Vitaly Halberstadt (20 March 1903, Odessa – 25 October 1967, Paris) was a French chess player, theorist, problemist, and a noted endgame study composer.

Born in Odessa, in the Kherson Governorate of the Russian Empire (present-day Ukraine), he emigrated to France after the Russian Civil War.

== Chess games ==

Chess games during Halberstadt's career
| Year | Placement | Competition or location | Victor of year |
| 1925 | 1st place (shared with Abraham Baratz) | Paris City Chess Championship | Halberstadt and Baratz |
| 1926 | 2nd place | Leon Schwartzmann |
| 5-6th places | Hyères | Abraham Baratz |
| 1st place (shared with Peter Potemkine) | Paris | Halberstadt and Potemkine |
| 1927 | 5-7th places | Paris City Chess Championship | Abraham Baratz |
| 1928 | 10-11th places |
| 1st-3rd places (tied with Marcel Duchamp and J.J. O'Hanlon) | Hyères | Halberstadt, Duchamp and O'Hanlon |
| 1930 | 8th place | Paris City Chess Championship | Josef Cukierman |
| 1931 | 6th place | Eugene Znosko-Borovsky |
| 1932 | 3rd place | Oscar Blum |
| 1938 | 9th | Paris (L'Echiquier) | Baldur Hoenlinger |

== Publications ==
In 1932, Halberstadt published with Marcel Duchamp "L'Opposition et les cases conjugées sont réconciliées", a chess manual dedicated to several special end-game problems, for which Duchamp designed the layout and cover.

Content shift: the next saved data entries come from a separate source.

(* ===== verification/Component.v ===== *)
(** Components: [vm/vehicle/components/component.hpp]. A component is a
    process with its communicator, its sensor data and its two handlers. *)
From S2P Require Import Prelude Ethernet Packet Teds Crypto Clock Observer Shm.
From S2P Require Import Nic Protocol ProtocolLemmas Communicator EndToEnd Control SmartData TedsHandler.
Local Open Scope Z_scope.

Inductive TransducerType := ACTUATOR | SENSOR.
#[export] Instance TransducerType_eq_dec : EqDecision TransducerType.
Proof. solve_decision. Defined.

Record component := mk_component {
  proc : pstate;
  comm : communicator;
  smart : smartdata;
  subs : subscribers;          (* _tedsHandler's _subscribers *)
  sender_id : Z;
  running : bool;
  response_running : bool;
  responses_interval : Z;
  response_type : Z;
  response_thread : bool       (* _response_thread is joinable *)
}.

Definition set_proc (p : pstate) (s : component) : component := mk_component p (comm s) (smart s) (subs s)
  (sender_id s) (running s) (response_running s) (responses_interval s) (response_type s) (response_thread s).
Definition set_smart (d : smartdata) (s : component) : component := mk_component (proc s) (comm s) d (subs s)
  (sender_id s) (running s) (response_running s) (responses_interval s) (response_type s) (response_thread s).
Definition set_subs (m : subscribers) (s : component) : component := mk_component (proc s) (comm s) (smart s) m
  (sender_id s) (running s) (response_running s) (responses_interval s) (response_type s) (response_thread s).
Definition set_running (b : bool) (s : component) : component := mk_component (proc s) (comm s) (smart s)
  (subs s) (sender_id s) b (response_running s) (responses_interval s) (response_type s) (response_thread s).
Definition set_responses (run : bool) (interval type : Z) (thread : bool) (s : component) : component :=
  mk_component (proc s) (comm s) (smart s) (subs s) (sender_id s) (running s) run interval type thread.

Abbreviation C := (M component effect).
Definition on_proc {A} (m : P A) : C A := zoom proc set_proc m.
Definition on_smart {A} (m : M smartdata effect A) : C A := zoom smart set_smart m.

(** The clock of each call. *)
#[export] Instance component_Comm (e : netenv) : Comm component effect :=
  communicator_comm proc set_proc comm false e.

Module Component.
Definition get_value : C Z := on_smart LocalSmartData.value.

(** The bytes after the header as a [float], converted to [int32_t]. *)
Definition response_value (payload : list Z) : outcome Z :=
  match read_mem TEDS.HEADER_SIZE TEDS.PAYLOAD_SIZE payload with
  | Some bs => Float32.to_int (leval bs)
  | None => Undefined
  end.
Definition apply_value_from_payload (payload : list Z) : C unit :=
  data ← of_outcome (response_value payload);
  on_smart (assign data).

(** Starting a thread into [_response_thread] while it is joinable calls
    [std::terminate]; nothing ever joins it. *)
Definition start_response_thread : C unit :=
  s ← get;
  if response_thread s then terminate
  else put (set_responses (response_running s) (responses_interval s) (response_type s) true s).

Definition notify_interest_request (requested_interval type : Z) (reset : bool) : C unit :=
  s ← get;
  if decide (requested_interval = 0) then
    put (set_responses false requested_interval (response_type s) (response_thread s) s)
  else
    let interval :=
      if reset then requested_interval
      else if decide (responses_interval s ≠ requested_interval)
           then Z.gcd (responses_interval s) requested_interval
           else responses_interval s in
    _ ← put (set_responses (response_running s) interval type (response_thread s) s);
    if response_running s then mret tt
    else
      _ ← put (set_responses true interval type (response_thread s) s);
      start_response_thread.

Definition is_entity_nearby (addr : Address) : C bool := on_proc (Protocol.is_entity_nearby addr).

#[global] Instance bridge : IComponentBridge component effect := {|
  TedsHandler.get_value := get_value;
  TedsHandler.apply_value_from_payload := apply_value_from_payload;
  TedsHandler.notify_interest_request := notify_interest_request;
  TedsHandler.is_entity_nearby := is_entity_nearby
|}.

(** The handlers, on the component. *)
Definition handleTEDSMessage (msg : Message) : C unit :=
  TEDSHandler.handleTEDSMessage subs set_subs msg.
Definition handleControlMessage (e : netenv) (pad : list Z) (msg : Message) : C (option Z) :=
  s ← get;
  LatencyTestHandler.handleControlMessage (comm := component_Comm e) (e_steady e) pad (sender_id s) msg.
Definition cleanup : C unit := TEDSHandler.cleanup subs set_subs.

(** One turn of [receiver_loop]. *)
Definition receiver_loop (e : netenv) (pad : list Z) : C unit :=
  s ← get;
  '(ok, msg) ← on_proc (Communicator.receive (comm s) (MessageOps.sized 1024));
  if ok : bool then
    match m_type msg with
    | Segment.TEDS => handleTEDSMessage msg
    | Segment.CONTROL => _ ← handleControlMessage e pad msg; mret tt
    | _ => mret tt
    end
  else mret tt.

(** One turn of [active_send]; [draw] is [std::rand()], the result the next
    value of [external_ping]. *)
Definition active_send (e : netenv) (pad : list Z) (draw : Z) (external_ping : bool) : C bool :=
  let dst := if external_ping then Address_broadcast 1000 else Address_local 1000 in
  if decide (Z.rem draw 6 ≠ 0) then
    s ← get;
    _ ← LatencyTestHandler.send_ping (comm := component_Comm e) (e_steady e) pad (sender_id s) dst;
    mret (negb external_ping)
  else mret external_ping.

(** One turn of [response_thread]: [false] when the loop ends. *)
Definition response_turn (e : netenv) : C bool :=
  s ← get;
  if response_running s then
    _ ← TEDSHandler.send_response (comm := component_Comm e) (e_env e)
          (Address_broadcast TYPE_BASED_ROUTING_PORT) (response_type s);
    mret true
  else mret false.
(** A message that arrives while the constructor runs finds no handler. *)
Example no_handler_at_start :
  ends (MOwner :: received Answer) = Some (NoHandler, OSender).
Proof. reflexivity. Qed.
(** Responses asked for, stopped and asked for again end the process. *)
Example asked_again :
  ends (constructed ++ asked false ++ [MReceiver; MResponse; MResponse; MResponse]
        ++ asked true ++ asked false ++ [MReceiver]) = Some (Terminated, OAlive).
Proof. reflexivity. Qed.
(** The receiver enters the subscribers while the clean-up is in them. *)
Example both_in_subscribers :
  ends (constructed ++ [MCleanup 0; MCleanup 0] ++ received (Interest false)) = Some (Raced, OAlive).
Proof. reflexivity. Qed.
(** The destruction of a component up to its response thread. *)
Definition destructed : list move :=
  [MDestroy; MReceiver; MSender 0; MOwner; MOwner; MOwner; MOwner; MCleanup 0; MOwner].
(** The response thread sends through a handler that is gone. *)
Example handler_gone :
  ends (constructed ++ asked false ++ [MReceiver] ++ destructed ++ [MResponse; MResponse])
  = Some (NoHandler, OResponse).
Proof. reflexivity. Qed.
(** Without responses the destructor comes as far as the generator. *)
Example destructor_stays :
  ends (constructed ++ destructed ++ [MOwner]) = Some (Running, OSmart)
  ∧ ends (constructed ++ destructed ++ [MOwner; MOwner]) = None.
Proof. split; reflexivity. Qed.
(** A receiver that waits for a message is not woken. *)
Example destructor_waits :
  ends (constructed ++ [MReceiver; MDestroy]) = Some (Running, OJoinReceiver)
  ∧ ends (constructed ++ [MReceiver; MDestroy; MOwner]) = None
  ∧ ends (constructed ++ [MReceiver; MDestroy; MReceiver]) = None.
Proof. repeat split; reflexivity. Qed.

Lemma component_ends_witness :
  ∃ s, exec (constructed ++ asked false ++ [MReceiver] ++ destructed ++ [MOwner]) construct = Some s
       ∧ o s ≠ OReturned ∧ end_ s = Terminated ∧ rsp (th s) ≠ PNone.
Proof.
  match goal with |- context [exec ?l construct] =>
    let x := eval vm_compute in (exec l construct) in
    match x with Some ?s =>
      exists s; assert (E : exec l construct = Some s) by (vm_compute; reflexivity)
    end
  end.
  destruct (component_ends _ _ E) as (Ho & Hf & _). by split.
Defined.
(* ===== verification/Boot.v ===== *)
(** The programs: [vm/vehicle/start_car.cpp], [vm/roadside-unit/
    start_roadside_unit.cpp] and [vm/gateway.hpp]. A program checks its
    arguments, creates the shared memory and forks the processes; the effect of
    [main] is the list of processes it starts. *)
From Stdlib Require Import Ascii.
From stdpp Require Import pretty.
From S2P Require Import Prelude Ethernet Teds Crypto Clock Shm Nic Protocol SmartData Component.
Local Open Scope Z_scope.

(** ** [std::atoi] *)

Definition is_space (c : Ascii.ascii) : bool :=
  let n := Z.of_nat (Ascii.nat_of_ascii c) in bool_decide (n = 32 ∨ 9 ≤ n ≤ 13).
Definition digit (c : Ascii.ascii) : option Z :=
  let n := Z.of_nat (Ascii.nat_of_ascii c) in if decide (48 ≤ n ≤ 57) then Some (n - 48) else None.
Fixpoint digits (acc : Z) (s : string) : Z :=
  match s with
  | EmptyString => acc
  | String c s => match digit c with Some d => digits (10 * acc + d) s | None => acc end
  end.
Definition signed (s : string) : Z :=
  match s with
  | String "-"%char s => - digits 0 s
  | String "+"%char s => digits 0 s
  | _ => digits 0 s
  end.
Fixpoint atoi_value (s : string) : Z :=
  match s with
  | String c s' => if is_space c then atoi_value s' else signed s
  | EmptyString => 0
  end.
(** A value outside [int] is undefined. *)
Definition atoi (s : string) : outcome Z :=
  let n := atoi_value s in
  if decide (-2 ^ 31 ≤ n < 2 ^ 31) then Ret n else Undefined.

(** ** Processes *)

Inductive process :=
  | GatewayProcess (ptp_role : PtpRole) (group_role : GroupRole) (quadrant : Z)
  | ComponentProcess (name : string) (transducer : TransducerType) (unit interval_ms : Z).

(** What the system calls of a run answer. *)
Record host := mk_host {
  sigmask_ok : bool;
  ipc_ok : bool;              (* ShmEngine::bootstrapIPC() *)
  fork_ok : nat → bool        (* the gateway is fork 0, component i is fork i + 1 *)
}.

Abbreviation B := (M CryptoService.state process).

Module Car.
Inductive UnitType := TEMPERATURE | PRESSURE | DENSITY.
Definition unit_types : list UnitType := [TEMPERATURE; PRESSURE; DENSITY].
Definition label (t : UnitType) : string :=
  match t with TEMPERATURE => "Temperature " | PRESSURE => "Pressure " | DENSITY => "Density " end.
Definition unit_of (t : UnitType) : Z :=
  match t with TEMPERATURE => TEDS.TEMPERATURE | PRESSURE => TEDS.PRESSURE | DENSITY => TEDS.DENSITY end.
Definition interval_of (t : UnitType) : Z :=
  match t with TEMPERATURE => 2000 | PRESSURE => 3000 | DENSITY => 4000 end.

(** The component of child [i]; [offset] is the random start, 0 or 1. *)
Definition transducer_of (offset i : nat) : TransducerType :=
  if decide ((i + offset) `mod` 2 = 0)%nat then SENSOR else ACTUATOR.
Definition component_process (offset i : nat) : process :=
  let transducer := transducer_of offset i in
  let type := nth (i `mod` length unit_types) unit_types TEMPERATURE in
  let kind := if decide (transducer = SENSOR) then "Sensor "%string else "Actuator "%string in
  ComponentProcess (label type +:+ kind +:+ pretty i)%string transducer (unit_of type) (interval_of type).

(** The loop that forks the components [i], [i + 1], ..., [n] of them. *)
Fixpoint spawn (h : host) (offset i n : nat) : B Z :=
  match n with
  | O => mret 0
  | S n =>
      if fork_ok h (S i) then _ ← emit (component_process offset i); spawn h offset (S i) n
      else mret 1
  end.

(** [argv] is the argument vector, program name first; the result is the exit
    code. *)
Definition main (h : host) (argv : list string) (offset : nat) : B Z :=
  match argv with
  | _ :: components :: quadrant :: log_path :: _ =>
      n ← of_outcome (atoi components);
      if decide (n ≤ 0) then mret 1 else
      _ ← put (CryptoService.init XorCryptoProvider);
      quadrant_num ← of_outcome (atoi quadrant);
      if decide (quadrant_num < 0 ∨ 3 < quadrant_num) then mret 1 else
      if negb (sigmask_ok h) then mret 1 else
      if negb (ipc_ok h) then mret 1 else
      if negb (fork_ok h 0) then mret 1 else
      _ ← emit (GatewayProcess SLAVE MEMBER quadrant_num);
      spawn h offset 0 (Z.to_nat n)
  | _ => mret 1
  end.
End Car.

Module RoadsideUnit.
Definition main (h : host) (argv : list string) : B Z :=
  match argv with
  | _ :: quadrant :: _ =>
      quadrant_num ← of_outcome (atoi quadrant);
      if decide (quadrant_num < 0 ∨ 3 < quadrant_num) then mret 1 else
      _ ← put (CryptoService.init XorCryptoProvider);
      if negb (sigmask_ok h) then mret 1 else
      if negb (ipc_ok h) then mret 1 else
      if negb (fork_ok h 0) then mret 1 else
      _ ← emit (GatewayProcess MASTER LEADER quadrant_num);
      mret 0
  | _ => mret 1
  end.
End RoadsideUnit.

(** The gateway's process; [run] then sleeps for ever. *)
Module Gateway.
Definition construct (e : netenv) (ptp_role : PtpRole) (group_role : GroupRole) (quadrant garbage generated : Z)
    : P unit :=
  Protocol.init_gateway true e quadrant ptp_role group_role garbage generated.
End Gateway.

(** Every process attaches to the engine when its NIC is constructed. *)
Fixpoint attach_all {E} (pids : list Z) : M Ipc E unit :=
  match pids with [] => mret tt | pid :: pids => _ ← register_client pid; attach_all pids end.

(** ** Lemmas *)

Lemma of_ret {S E A B} (a : A) (f : A → M S E B) st : (of_outcome (Ret a) ≫= f) st = f a st.
Proof. by apply bind_pure. Qed.

Lemma spawn_run h offset n : ∀ i s, (∀ j, fork_ok h j = true) →
  Car.spawn h offset i n s = (Ret 0, s, Car.component_process offset <$> seq i n).
Proof.
  induction n as [|n IH]; intros i s Hf; [done|]. cbn [Car.spawn]. rewrite Hf.
  rewrite (bind_run _ _ _ _ _ _ (eq_refl : emit (Car.component_process offset i) s = _)).
  by rewrite IH.
Qed.

Lemma free_slot_prefix b k : length (client_registry b) = MAX_CLIENTS → (k ≤ MAX_CLIENTS)%nat →
  (∀ i c, client_registry b !! i = Some c → cl_active c = bool_decide (i < k)%nat) →
  find_index (λ c, negb (cl_active c)) (client_registry b)
  = if decide (k < MAX_CLIENTS)%nat then Some k else None.
Proof.
  intros Hl Hk Ha. case_decide as Hd.
  - destruct (lookup_lt_is_Some_2 (client_registry b) k) as [c Hc]; [lia|].
    apply (find_index_eq _ _ _ c Hc).
    + rewrite (Ha _ _ Hc). by rewrite bool_decide_false by lia.
    + intros j d Hj Hd'. rewrite (Ha _ _ Hd'). by rewrite bool_decide_true by lia.
  - destruct (find_index _ _) as [i|] eqn:Hi; [|done].
    apply find_index_Some in Hi as [(c & Hc & Hn) _]. rewrite (Ha _ _ Hc) in Hn.
    apply lookup_lt_Some in Hc. rewrite bool_decide_true in Hn by lia. done.
Qed.

(** The registry after the first [k] processes. *)
Definition registered (k : nat) (b : SharedBlock) : Prop :=
  length (client_registry b) = MAX_CLIENTS ∧ (k ≤ MAX_CLIENTS)%nat ∧
  ∀ i c, client_registry b !! i = Some c → cl_active c = bool_decide (i < k)%nat.

Lemma attach_one {E} pid k s : sem_is REGISTRY_SEM 1 s → registered k (blk s) → (k < MAX_CLIENTS)%nat →
  ∃ s', register_client (E := E) pid s = (Ret k, s', []) ∧ sem_is REGISTRY_SEM 1 s' ∧
    registered (S k) (blk s') ∧ sems s' = sems s.
Proof.
  intros Hs (H1 & H2 & H3) Hk. rewrite register_client_run by done.
  rewrite (free_slot_prefix _ k) by done. rewrite decide_True by done. eexists. split; [done|].
  split; [by apply sem_is_blk|]. split; [|done]. split; [by cbn; rewrite length_insert|]. split; [lia|].
  intros i c. cbn. intros [(-> & <- & ?)|[Hne Hc]]%list_lookup_insert_Some; cbn.
  - by rewrite bool_decide_true by lia.
  - rewrite (H3 _ _ Hc). apply bool_decide_ext. lia.
Qed.

Lemma attach_full {E} pid s : sem_is REGISTRY_SEM 1 s → registered MAX_CLIENTS (blk s) →
  ∃ msg s', register_client (E := E) pid s = (Throw msg, s', []) ∧ sems s' = None.
Proof.
  intros Hs (H1 & H2 & H3). rewrite register_client_run by done.
  rewrite (free_slot_prefix _ MAX_CLIENTS) by done. rewrite decide_False by lia. by do 2 eexists.
Qed.

Lemma attach_all_run {E} pids : ∀ k s, sem_is REGISTRY_SEM 1 s → registered k (blk s) →
  if decide (k + length pids ≤ MAX_CLIENTS)%nat
  then ∃ s', attach_all (E := E) pids s = (Ret tt, s', []) ∧ sems s' = sems s ∧ registered (k + length pids) (blk s')
  else ∃ msg s', attach_all (E := E) pids s = (Throw msg, s', []) ∧ sems s' = None.
Proof.
  induction pids as [|pid pids IH]; intros k s Hs Hr; simpl.
  - destruct Hr as (H1 & H2 & H3). rewrite Nat.add_0_r, decide_True by done. exists s. by split.
  - destruct (decide (k < MAX_CLIENTS)%nat) as [Hk|Hk].
    + destruct (attach_one (E := E) pid k s Hs Hr Hk) as (s1 & R1 & R2 & R3 & R4).
      specialize (IH (S k) s1 R2 R3). rewrite <- Nat.add_succ_comm. rewrite (bind_pure _ _ _ _ _ R1).
      case_decide; [|exact IH]. destruct IH as (s' & ? & ? & ?). exists s'. by rewrite <- R4.
    + assert (k = MAX_CLIENTS) as -> by (destruct Hr; lia). rewrite decide_False by lia.
      destruct (attach_full (E := E) pid s Hs Hr) as (msg & s' & R1 & R2). exists msg, s'.
      unfold mbind, M_bind. by rewrite R1.
Qed.

Lemma transducer_alternates offset i : Car.transducer_of offset (S i) ≠ Car.transducer_of offset i.
Proof.
  unfold Car.transducer_of. rewrite Nat.add_succ_l.
  pose proof (Nat.div_mod_eq (i + offset) 2). pose proof (Nat.div_mod_eq (S (i + offset)) 2).
  pose proof (Nat.mod_upper_bound (i + offset) 2). pose proof (Nat.mod_upper_bound (S (i + offset)) 2).
  repeat case_decide; (done || lia).
Qed.

Lemma transducer_either offset i kind :
  Car.transducer_of offset i = kind ∨ Car.transducer_of offset (3 + i) = kind.
Proof.
  pose proof (transducer_alternates offset i). pose proof (transducer_alternates offset (S i)).
  pose proof (transducer_alternates offset (S (S i))). simpl.
  destruct (Car.transducer_of offset i), (Car.transducer_of offset (S i)),
    (Car.transducer_of offset (S (S i))), (Car.transducer_of offset (S (S (S i)))), kind; tauto.
Qed.

(** ** Properties *)


(** The host of a run that goes well. *)
Definition good_host : host := mk_host true true (λ _, true).


(** A car holds fifteen components: when its gateway and its [n] components
    attach to a fresh engine, all succeed if [n] is at most fifteen; with more,
    the attaching fails at the seventeenth process and the semaphores are gone
    for every process that was running, although [main] accepts any positive
    number. *)
Theorem car_capacity {E} (pids : list Z) (i : Ipc) :
  sem_is REGISTRY_SEM 1 i → length (client_registry (blk i)) = MAX_CLIENTS →
  (∀ c, c ∈ client_registry (blk i) → cl_active c = false) →
  if decide (length pids ≤ 16)%nat
  then ∃ i', attach_all (E := E) pids i = (Ret tt, i', []) ∧ sems i' = sems i ∧
         (∀ k c, client_registry (blk i') !! k = Some c → cl_active c = bool_decide (k < length pids)%nat)
  else ∃ msg i', attach_all (E := E) pids i = (Throw msg, i', []) ∧ sems i' = None.
Proof.
  intros Hs Hl Ha. assert (registered 0 (blk i)) as Hr.
  { split; [done|]. split; [lia|]. intros j c Hc. rewrite bool_decide_false by lia.
    apply Ha. by eapply list_elem_of_lookup_2. }
  pose proof (attach_all_run (E := E) pids 0 i Hs Hr) as H. simpl in H. unfold MAX_CLIENTS in H.
  case_decide; [|done]. destruct H as (i' & H1 & H2 & _ & _ & H3). by exists i'.
Qed.

Lemma car_capacity_witness :
  ∃ msg i', attach_all (E := unit) (replicate 17 100) (mk_ipc init_block (Some (initial_sems (λ _, true))))
    = (Throw msg, i', []) ∧ sems i' = None.
Proof.
  apply (car_capacity (E := unit) (replicate 17 100) (mk_ipc init_block (Some (initial_sems (λ _, true)))));
    [done|done|].
  intros c Hc. apply elem_of_replicate in Hc as [-> _]. done.
Defined.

In this book, Duchamp and Halberstadt addressed the complication of the so-called "heterodox opposition", which is a precisely organized endgame that involved two kings and a handful of pawns. This concept has established a figure of immobilized reversibility between two subjective positions and two players. Within a condition where only two kings remain, the duo described the move in the following manner:The king 'may act in such a way as to suggest he has completely lost interest in winning the game. Then the other king, if he is a true sovereign, can give the appearance of being even less interested.' Until one of them provokes the other into a blunder. Halberstadt was also the author of "Curiosités tactiques des finales" (1954).